== What the exercise asks ==
Your result should be the lines holding the word "checkOnce", copied from the entries below.

== Records for this exercise ==
※

(** Two keys that [operator==] tells apart have the same text, and share an
    entry of the catalog. *)
Example keys_collide :
  let k1 := mkKey #"a:b" #"c" #"v1" in let k2 := mkKey #"a" #"b:c" #"v1" in
  let s := (registerInstance (mkCatalog [] {[ 0%nat := beat (instance_of #"i" 30) 0 ]}) k1 0 (at_time 0)).2 in
  k1 ≠ k2 ∧ discover s k2 (at_time 0) = [0%nat].
Proof. split; [by apply (bool_decide_unpack _)|vm_compute; reflexivity]. Qed.

(** The callback of the health check is called with every instance that is
    down, not with those that were found expired just now. *)
Example callback_repeats_old_ones :
  let s0 := mkCatalog [] {[ 0%nat := beat (instance_of #"a" 10) 0; 1%nat := beat (instance_of #"b" 20) 0 ]} in
  let s1 := (registerInstance (registerInstance s0 users 0 (at_time 0)).2 users 1 (at_time 0)).2 in
  let '(_, r1, s2) := checkOnce s1 (at_time 15000) in
  let '(n, r2, _) := checkOnce s2 (at_time 25000) in
  (r1, n, r2) = (Some [ #"a"], 1, Some [ #"a"; #"b"]).
Proof. vm_compute. reflexivity. Qed.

※

== Response to the task ==
  let '(_, r1, s2) := checkOnce s1 (at_time 15000) in
  let '(n, r2, _) := checkOnce s2 (at_time 25000) in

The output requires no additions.